"Then 'tis lucky that I came provided with a copy." Captain Bright produced a paper from the breast of his tunic.
The Mayor took it with trembling hands. "Why, 'tis a duplicity!" he cried. "A very duplicity! and, what's more, printed in the same language word for word." He caught the mace from the little man in black. "Lead the way, Captain!"
CHAPTER IX.
I ENLIST AN ARMY.
"If I be not ashamed of my soldiers, I am a soused gurnet." Sir John Falstaff.
My father turned to me as they descended the stair. "This is all very well, lad," said he, "but we have yet to find our army. After the murder of Julius Caesar, now—"
"I did enact Julius Caesar once," quoted Mr. Fett, in parenthesis.
"I was killed i' the capitol; Brutus killed me."

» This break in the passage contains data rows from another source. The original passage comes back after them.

Lemma consume_preserves msgs s s' :
  invariant msgs s -> consume_step s = Some s' -> invariant msgs s'.
Proof.
  intros [H1 H2 H3 H4 H5 H6] E.
  destruct s as [q m r p pend comp]. unfold consume_step in E. cbn in *.
  destruct r; try discriminate.
  - (* entry *)
    destruct m; cbn in E; [discriminate|]. injection E as <-.
    assert (p = SndIdle) as -> by (destruct p; cbn in H2; congruence).
    constructor; cbn; auto; try discriminate.
  - (* locked *)
    specialize (H3 eq_refl). subst p. specialize (H5 eq_refl). cbn in H5. subst q.
    rewrite receive_latest in E.
    destruct (MessageQueue.back comp) as [m0|] eqn:Eb; injection E as <-.
    + constructor; cbn; auto; try discriminate.
      intros v Hv. injection Hv as <-. apply back_In, Eb.
    + constructor; cbn; auto; try discriminate.
      intros _. left. unfold latest. now rewrite Eb.
  - (* woken *)
    destruct m; cbn in E; [discriminate|]. injection E as <-.
    assert (p = SndIdle) as -> by (destruct p; cbn in H2; congruence).
    constructor; cbn; auto; try discriminate.
Qed.

Lemma produce_preserves msgs s s' :
  invariant msgs s -> produce_step s = Some s' -> invariant msgs s'.
Proof.
  intros [H1 H2 H3 H4 H5 H6] E.
  destruct s as [q m r p pend comp]. unfold produce_step in E. cbn in *.
  destruct p as [|msg|msg|msg|msg].
  - (* idle *)
    destruct pend as [|msg rest]; [discriminate|].
    destruct m; cbn in E; [discriminate|]. injection E as <-.
    assert (Hr : r <> RcvLocked) by (destruct r; cbn in H2; congruence).
    constructor; cbn; auto.
    + destruct r; cbn; congruence.
    + intros Hl. contradiction.
    + intros Hw. destruct (H4 Hw) as [->|[m0 Hm0]]; [now left|discriminate].
  - (* locked: clear *)
    injection E as <-.
    assert (Hr : r <> RcvLocked) by (intros ->; specialize (H3 eq_refl); discriminate).
    constructor; cbn; auto.
    + intros Hl. contradiction.
  - (* cleared: push_back *)
    injection E as <-.
    assert (Hr : r <> RcvLocked) by (intros ->; specialize (H3 eq_refl); discriminate).
    constructor; cbn; auto.
    + intros Hl. contradiction.
    + intros _. right. now exists msg.
    + intros Hret. rewrite (H5 Hret). reflexivity.
  - (* pushed: notify_one *)
    injection E as <-.
    assert (Hr : r <> RcvLocked) by (intros ->; specialize (H3 eq_refl); discriminate).
    constructor; cbn; auto.
    + destruct r; cbn in *; congruence.
    + destruct r; cbn; congruence.
    + destruct r; cbn; discriminate.
    + destruct r; cbn in *; auto.
    + destruct r; cbn in *; auto; discriminate.
  - (* notified: unlock *)
    injection E as <-.
    assert (Hr : r <> RcvLocked) by (intros ->; specialize (H3 eq_refl); discriminate).
    constructor; cbn; auto.
    + rewrite <- H1. cbn. now rewrite <- app_assoc.
    + destruct r; cbn; congruence.
    + intros Hw. destruct (H4 Hw) as [->|[m0 Hm0]]; [now left|discriminate].
    + intros Hret. rewrite (H5 Hret). now rewrite latest_snoc.
    + intros v Hv. apply in_or_app. left. apply H6, Hv.
Qed.

Lemma spurious_preserves msgs s s' :
  invariant msgs s -> spurious_wakeup s = Some s' -> invariant msgs s'.
Proof.
  intros [H1 H2 H3 H4 H5 H6] E.
  destruct s as [q m r p pend comp]. unfold spurious_wakeup in E. cbn in *.
  destruct r; try discriminate. injection E as <-.
  constructor; cbn; auto; try discriminate.
Qed.

Lemma perform_preserves msgs (a : action) s :
  invariant msgs s -> invariant msgs (perform a s).
Proof.
  intros H. unfold perform. destruct (step a s) as [s'|] eqn:E; [|exact H].
  destruct a; cbn in E.
  - eapply consume_preserves; eassumption.
  - eapply produce_preserves; eassumption.
  - eapply spurious_preserves; eassumption.
Qed.

Lemma run_preserves msgs sched : forall s,
  invariant msgs s -> invariant msgs (run sched s).
Proof.
  induction sched as [|a sched IH]; intros s H; [exact H|].
  apply IH, perform_preserves, H.
Qed.

Lemma run_append sched1 sched2 s : run (sched1 ++ sched2) s = run sched2 (run sched1 s).
Proof. apply fold_left_app. Qed.

Lemma run_next (a : action) sched s : run (a :: sched) s = run sched (perform a s).
Proof. reflexivity. Qed.

Lemma back_none (l : list T) : MessageQueue.back l = None -> l = [].
Proof.
  destruct l as [|a l]; [reflexivity|]. intros E. exfalso.
  revert a E. induction l as [|b l IH]; intros a E; [discriminate|].
  apply (IH b). exact E.
Qed.

(** Every instruction of either thread uses up some of the work left; a
    spurious wakeup adds the two instructions the consumer needs to go
    back to sleep. *)
Lemma consume_decreases s s' :
  consume_step s = Some s' -> (work_left s' < work_left s)%nat.
Proof.
  destruct s as [q m r p pend comp]. unfold consume_step, work_left, sender_left.
  cbn [rcv mutex queue snd_pc pending completed].
  destruct r; try discriminate.
  - destruct (is_free m); [|discriminate]. intros E. injection E as <-. cbn. lia.
  - destruct (MessageQueue.receive q) as [[msg q']|]; intros E; injection E as <-;
      cbn; lia.
  - destruct (is_free m); [|discriminate]. intros E. injection E as <-. cbn. lia.
Qed.

Lemma produce_decreases s s' :
  produce_step s = Some s' -> (work_left s' < work_left s)%nat.
Proof.
  destruct s as [q m r p pend comp]. unfold produce_step, work_left, sender_left.
  cbn [rcv mutex queue snd_pc pending completed].
  destruct p as [|msg|msg|msg|msg].
  - destruct pend as [|msg rest]; [discriminate|].
    destruct (is_free m); [|discriminate]. intros E. injection E as <-.
    cbn [rcv snd_pc pending length]. lia.
  - intros E. injection E as <-. cbn [rcv snd_pc pending]. lia.
  - intros E. injection E as <-. cbn [rcv snd_pc pending]. lia.
  - intros E. injection E as <-. cbn [rcv snd_pc pending].
    destruct r; cbn [notify_one receiver_rank]; lia.
  - intros E. injection E as <-. cbn [rcv snd_pc pending]. lia.
Qed.

Lemma spurious_adds s s' :
  spurious_wakeup s = Some s' -> work_left s' = (work_left s + 2)%nat.
Proof.
  destruct s as [q m r p pend comp]. unfold spurious_wakeup, work_left, sender_left.
  cbn [rcv mutex queue snd_pc pending completed].
  destruct r; try discriminate. intros E. injection E as <-. cbn. lia.
Qed.

(** As long as [receive()] has not returned and there is something to
    send, one of the two threads can run an instruction. *)
Lemma no_deadlock msgs s :
  msgs <> [] -> invariant msgs s -> has_returned s = false ->
  consume_step s <> None \/ produce_step s <> None.
Proof.
  intros Hmsgs [H1 H2 H3 H4 H5 H6] Hret.
  destruct (produce_step s) as [s1|] eqn:Ep; [right; discriminate|]. left.
  destruct s as [q m r p pend comp]. unfold produce_step in Ep.
  unfold consume_step. cbn in *.
  destruct p as [|msg|msg|msg|msg]; try discriminate.
  specialize (H5 Hret). cbn in H5.
  destruct r; try discriminate.
  - rewrite H2. discriminate.
  - destruct (MessageQueue.receive q) as [[? ?]|]; discriminate.
  - exfalso. destruct (H4 eq_refl) as [Hq|[m0 Hm0]]; [|discriminate].
    destruct pend as [|msg rest].
    + rewrite app_nil_r in H1. subst comp. subst q.
      unfold latest in Hq. destruct (MessageQueue.back msgs) eqn:Eb; [discriminate|].
      apply back_none in Eb. contradiction.
    + rewrite H2 in Ep. discriminate.
  - rewrite H2. discriminate.
Qed.

(** So, from any state the two threads can reach, [receive()] returns
    after at most [work_left] further instructions of the two threads. *)
Lemma returns_within_work_left msgs :
  msgs <> [] ->
  forall (n : nat) s,
    invariant msgs s -> (work_left s <= n)%nat ->
    exists more,
      (length more <= n)%nat
      /\ Forall (fun a => a <> Spurious) more
      /\ has_returned (run more s) = true.
Proof.
  intros Hmsgs. induction n as [|n IH]; intros s Hinv Hn;
    destruct (has_returned s) eqn:Hret;
    try (exists []; repeat split; [cbn; lia|constructor|exact Hret]).
  - exfalso. destruct (no_deadlock Hmsgs Hinv Hret) as [H|H].
    + destruct (consume_step s) as [s'|] eqn:E; [|congruence].
      apply consume_decreases in E. lia.
    + destruct (produce_step s) as [s'|] eqn:E; [|congruence].
      apply produce_decreases in E. lia.
  - destruct (no_deadlock Hmsgs Hinv Hret) as [H|H].
    + destruct (consume_step s) as [s'|] eqn:E; [|congruence].
      destruct (IH s') as (more & Hlen & Hns & Hr).
      { eapply consume_preserves; eassumption. }
      { apply consume_decreases in E. lia. }
      exists (Consume :: more). repeat split.
      * cbn. lia.
      * constructor; [discriminate|exact Hns].
      * rewrite run_next. unfold perform. cbn [step]. rewrite E. exact Hr.
    + destruct (produce_step s) as [s'|] eqn:E; [|congruence].
      destruct (IH s') as (more & Hlen & Hns & Hr).
      { eapply produce_preserves; eassumption. }
      { apply produce_decreases in E. lia. }
      exists (Produce :: more). repeat split.
      * cbn. lia.
      * constructor; [discriminate|exact Hns].
      * rewrite run_next. unfold perform. cbn [step]. rewrite E. exact Hr.
Qed.

(** [receive()] returns in one way only: the consumer, holding the lock,
    finds a message at the back of a queue that is not empty. *)
Lemma returns_only_by_taking (a : action) s (v : T) :
  rcv (perform a s) = RcvReturned v ->
  rcv s = RcvReturned v
  \/ (a = Consume /\ rcv s = RcvLocked /\ queue s <> []
      /\ MessageQueue.back (queue s) = Some v).
Proof.
  destruct s as [q m r p pend comp]. unfold perform.
  destruct a; cbn [step].
  - unfold consume_step. cbn [rcv mutex queue snd_pc pending completed].
    destruct r; cbn; auto; try (destruct (is_free m); cbn; discriminate).
    unfold MessageQueue.receive.
    destruct q as [|x q]; cbn [MessageQueue.empty]; [cbn; discriminate|].
    destruct (MessageQueue.back (x :: q)) as [m0|] eqn:Eb; cbn; [|discriminate].
    intros E. injection E as <-. right. repeat split. discriminate.
  - unfold produce_step. cbn [rcv mutex queue snd_pc pending completed].
    destruct p as [|msg|msg|msg|msg]; cbn; auto.
    + destruct pend; cbn; auto. destruct (is_free m); cbn; auto.
    + destruct r; cbn; auto; discriminate.
  - unfold spurious_wakeup. cbn [rcv]. destruct r; cbn; auto; discriminate.
Qed.

(** C9. A consumer calls [receive()] on an empty queue while a producer
    sends the messages [msgs], one [send] after the other; [s] is any state
    the two threads get to, under any scheduling and any spurious wakeups.
    - [receive()] returns only a message of a [send] that has completed,
      so not before a send occurred; with one message sent, that message.
    - It returns in one way only: holding the lock, with the queue not
      empty, taking the message at its back.  Holding the lock with the
      queue empty it goes to wait; suspended it runs no instruction (no
      busy waiting); woken, for whatever reason, it takes the lock and
      tests the predicate again.
    - No wakeup is missed: the consumer is suspended with a message in the
      queue only while the producer still holds the lock and is about to
      call [notify_one].
    - No deadlock: as long as it has not returned, one of the two threads
      can run; each instruction uses up work and only a spurious wakeup
      adds some, so [receive()] does return, within [work_left s] further
      instructions. *)
Theorem receive_blocks_until_send msgs sched :
  msgs <> [] ->
  let s := run sched (initial msgs) in
  queue (initial msgs) = []
  /\ (forall v, rcv s = RcvReturned v -> In v (completed s) /\ In v msgs)
  /\ (forall m v, msgs = [m] -> rcv s = RcvReturned v -> v = m)
  /\ (forall a v, rcv (perform a s) = RcvReturned v ->
        rcv s = RcvReturned v
        \/ (a = Consume /\ rcv s = RcvLocked /\ queue s <> []
            /\ MessageQueue.back (queue s) = Some v))
  /\ (rcv s = RcvLocked -> queue s = [] -> rcv (perform Consume s) = RcvWaiting)
  /\ (rcv s = RcvWaiting -> consume_step s = None)
  /\ (rcv s = RcvWoken -> forall s', consume_step s = Some s' -> rcv s' = RcvLocked)
  /\ (rcv s = RcvWaiting -> queue s = [] \/ exists m, snd_pc s = SndPushed m)
  /\ (has_returned s = false -> consume_step s <> None \/ produce_step s <> None)
  /\ (forall s', consume_step s = Some s' \/ produce_step s = Some s' ->
        (work_left s' < work_left s)%nat)
  /\ (forall s', spurious_wakeup s = Some s' -> work_left s' = (work_left s + 2)%nat)
  /\ (exists more,
        (length more <= work_left s)%nat
        /\ Forall (fun a => a <> Spurious) more
        /\ has_returned (run (sched ++ more) (initial msgs)) = true).
Proof.
  intros Hmsgs s.
  assert (Hinv : invariant msgs s) by apply run_preserves, invariant_initial.
  assert (Hsent : forall v, rcv s = RcvReturned v -> In v (completed s) /\ In v msgs).
  { intros v Hv. pose proof (inv_returned Hinv Hv) as Hin. split; [exact Hin|].
    rewrite <- (inv_script Hinv). apply in_or_app. now left. }
  split; [reflexivity|]. split; [exact Hsent|].
  split.
  { intros m v -> Hv. destruct (Hsent v Hv) as [_ [E|[]]]. now symmetry. }
  split; [intros a v; apply returns_only_by_taking|].
  split.
  { intros Hl Hq. unfold perform. cbn [step]. unfold consume_step.
    rewrite Hl, Hq. reflexivity. }
  split; [intros Hw; unfold consume_step; now rewrite Hw|].
  split.
  { intros Hw s'. unfold consume_step. rewrite Hw.
    destruct (is_free (mutex s)); [|discriminate].
    intros E. injection E as <-. reflexivity. }
  split; [apply (inv_wakeup Hinv)|].
  split; [apply (no_deadlock Hmsgs Hinv)|].
  split.
  { intros s' [E|E]; [apply consume_decreases, E|apply produce_decreases, E]. }
  split; [intros s'; apply spurious_adds|].
  destruct (returns_within_work_left Hmsgs Hinv (le_n (work_left s)))
    as (more & Hlen & Hns & Hret).
  exists more. rewrite run_append. repeat split; assumption.
Qed.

My father frowned. "After the murder of Julius Caesar, when the mob for two days had Rome at their mercy, I have read somewhere that two men appeared out of nowhere, and put themselves at the head of the rioters. None knew them; but so boldly they comported themselves, heading the charges, marshalling the ranks, here throwing up barricades, there plucking down doors and gates, breaking open the prisons and setting fire to private houses, that presently the whisper spread they were Castor and Pollux; till, at length, falling into the hands of the aediles, these dioscuri were found to be two poor lunatics escaped from a house of detention. If we could discover another such pair among the mob, now!"
"We are wasting time here for certain," said I. "And where, by the way, is Billy Priske?"
"If you waste your time upstairs here, gentlemen," said Miss Whiteaway, "belike you may do better in the parlour, where I had prepared for some friends of mine with two-three chickens and a ham."